Definition adopting (seen : list Slots.summary) (t : store) : Prop :=
  elsewhere_rows who (presets (tables t)) = elsewhere_rows who (presets (tables old)) /\ backups (tables t) = backups (tables old)
  /\ (forall b, is_Some (lookup_slot b prepared) -> b ∈ map Slots.button seen -> taken seen t b)
  /\ (forall b, lookup_slot b prepared = None \/ b ∉ map Slots.button seen -> at_slot who (presets (tables t)) b = at_slot who (presets (tables old)) b).

Lemma adopting_skip seen i t : lookup_slot (Slots.button i) prepared = None -> adopting seen t -> adopting (seen ++ [i]) t.
Proof.
  intros Hn (H1 & H2 & H3 & H4). split; [done|]. split; [done|]. split; intros b; rewrite map_app, elem_of_app; cbn.
  - intros Hb [Hs|Hs%list_elem_of_singleton]; [|subst b; rewrite Hn in Hb; by destruct Hb].
    destruct (H3 b Hb Hs) as (j & intent & st & id & m & Hj & H). exists j, intent, st, id, m. split; [|done]. apply elem_of_app. by left.
  - intros [Hb|Hb]; apply H4; [by left|right]. tauto.
Qed.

◆ ◆ ◆ ◆ ◆ ◆ ◆

Assigned task
Using the entries above, give back exactly the line containing "elsewhere_rows who (presets (tables t))", the line containing "destruct (H3 b", and every line between them, and nothing else.

Answer for the task
  elsewhere_rows who (presets (tables t)) = elsewhere_rows who (presets (tables old)) /\ backups (tables t) = backups (tables old)
  /\ (forall b, is_Some (lookup_slot b prepared) -> b ∈ map Slots.button seen -> taken seen t b)
  /\ (forall b, lookup_slot b prepared = None \/ b ∉ map Slots.button seen -> at_slot who (presets (tables t)) b = at_slot who (presets (tables old)) b).

Lemma adopting_skip seen i t : lookup_slot (Slots.button i) prepared = None -> adopting seen t -> adopting (seen ++ [i]) t.
Proof.
  intros Hn (H1 & H2 & H3 & H4). split; [done|]. split; [done|]. split; intros b; rewrite map_app, elem_of_app; cbn.
  - intros Hb [Hs|Hs%list_elem_of_singleton]; [|subst b; rewrite Hn in Hb; by destruct Hb].
    destruct (H3 b Hb Hs) as (j & intent & st & id & m & Hj & H). exists j, intent, st, id, m. split; [|done]. apply elem_of_app. by left.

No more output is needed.